Computer decides on charges
Prosecutors have neither a relaxed nor an easy job. Their task, most clearly perceived by the public, is to represent the state as the prosecutor in criminal proceedings. But that’s only one side of the job. On the other hand, there are (in part) investigative work and the preparation of the indictment so that a trial can take place in the first place.
In China this is now partly done by a computer program. The AI called System 206 has been used in China for some time to evaluate evidence and assess the danger of criminals to the general public.
Now the algorithm should also be able to replace the public prosecutors to a certain extent. Chinese AI researchers prepared this expansion in collaboration with the Shanghai Public Prosecutor’s Office, which is the largest district attorney’s office in the country.
The AI has learned a lot
The use of the AI to decide on an indictment has so far failed because the algorithm was unable to filter out irrelevant information from a case. In addition, he was not able to process language, for example in the form of interrogations or the like.
The updated algorithm is able to do this and can decide whether or not to bring charges against the eight most common crimes in Shanghai (credit card fraud, gambling, reckless driving, willful assault, obstruction of authority, theft, fraud and political offenses). The program achieves an accuracy of 97 percent.
However, there are also objections to the expansion of System 206 and the use of AI as a replacement for the public prosecutor’s office. There is also criticism from the public prosecutor’s office. The crucial question is who is liable in the event of a mistake.
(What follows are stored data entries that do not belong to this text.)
(* ===== verification/Bandwidth.v ===== *)
(** * The token-bucket bandwidth limiter

    [fusecraft-core/src/limiter/bandwidth.rs]. Each method is one critical
    section of the mutex: a function on the limiter. A method that may read the
    clock takes the reading as the argument [now]. *)

From stdpp Require Import base list numbers gmap.
From Stdlib Require Import ZArith Lia Bool.

From S2P Require Import Prelude Word Float Rounding Binary64 Time Op Config Sampler.

Local Open Scope Z_scope.

Record BandwidthStats : Type := {
  tokens_available : f64;
  stat_bytes_per_sec : f64;
  stat_burst_bytes : Z;
  stat_total_bytes_reserved : Z;
  stat_total_throttled : Z
}.

Record BucketState : Type := {
  tokens : f64;
  last : Instant;
  total_bytes_reserved : Z;
  total_throttled : Z
}.

Record BandwidthLimiter : Type := {
  rate : f64;
  capacity : f64;
  bucket : BucketState
}.

Definition set_bucket (self : BandwidthLimiter) (st : BucketState) : BandwidthLimiter :=
  {| rate := rate self; capacity := capacity self; bucket := st |}.

Definition bw_new (profile : BandwidthProfile) (now : Instant) : BandwidthLimiter :=
  {| rate := bytes_per_sec profile;
     capacity := f64_of_Z (burst_bytes profile);
     bucket := {| tokens := f64_of_Z (burst_bytes profile); last := now;
                  total_bytes_reserved := 0; total_throttled := 0 |} |}.

Definition refill (self : BandwidthLimiter) (st : BucketState) (now : Instant) : BucketState :=
  let elapsed := duration_since now (last st) in
  if is_zero elapsed then st
  else
    {| tokens :=
         if f64_gt (rate self) f64_zero then
           let added := f64_mul (as_secs_f64 elapsed) (rate self) in
           f64_min (f64_add (tokens st) added) (capacity self)
         else tokens st;
       last := now;
       total_bytes_reserved := total_bytes_reserved st;
       total_throttled := total_throttled st |}.

Definition count_bytes (st : BucketState) (bytes : Z) : BucketState :=
  {| tokens := tokens st; last := last st;
     total_bytes_reserved := saturating_add (total_bytes_reserved st) bytes;
     total_throttled := total_throttled st |}.

Definition take_tokens (st : BucketState) (needed : f64) : BucketState :=
  {| tokens := f64_sub (tokens st) needed; last := last st;
     total_bytes_reserved := total_bytes_reserved st;
     total_throttled := total_throttled st |}.

Definition count_throttled (st : BucketState) : BucketState :=
  {| tokens := tokens st; last := last st;
     total_bytes_reserved := total_bytes_reserved st;
     total_throttled := wrapping_add (total_throttled st) 1 |}.

(** [Duration::try_from_secs_f64(..).unwrap_or(Duration::MAX)] *)
Definition wait_for_deficit (self : BandwidthLimiter) (deficit : f64) : Duration :=
  let wait_secs := f64_div deficit (rate self) in
  match try_from_secs_f64 wait_secs with
  | Some d => d
  | None => DURATION_MAX
  end.

Definition reserve (self : BandwidthLimiter) (bytes : Z) (now : Instant) : Duration * BandwidthLimiter :=
  if bytes =? 0 then (DURATION_ZERO, self)
  else
    let st := count_bytes (bucket self) bytes in
    if f64_le (rate self) f64_zero then (DURATION_ZERO, set_bucket self st)
    else
      let st := take_tokens (refill self st now) (f64_of_Z bytes) in
      if f64_ge (tokens st) f64_zero then (DURATION_ZERO, set_bucket self st)
      else
        let st := count_throttled st in
        (wait_for_deficit self (f64_neg (tokens st)), set_bucket self st).

Definition bw_stats (self : BandwidthLimiter) (now : Instant) : BandwidthStats * BandwidthLimiter :=
  let st := refill self (bucket self) now in
  ({| tokens_available := f64_max (tokens st) f64_zero;
      stat_bytes_per_sec := rate self;
      stat_burst_bytes := f64_to_u64 (capacity self);
      stat_total_bytes_reserved := total_bytes_reserved st;
      stat_total_throttled := total_throttled st |}, set_bucket self st).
Whether the responsibility falls to the responsible public prosecutor: in, the AI itself or the developers of the AI is still completely unclear.
However, on the other hand, there are of course enough cases in which errors in the prosecution can also be traced back to a person in the public prosecutor’s office. To what extent the AI will affect the internal processes of the public prosecutor’s office can ultimately only be shown in practice.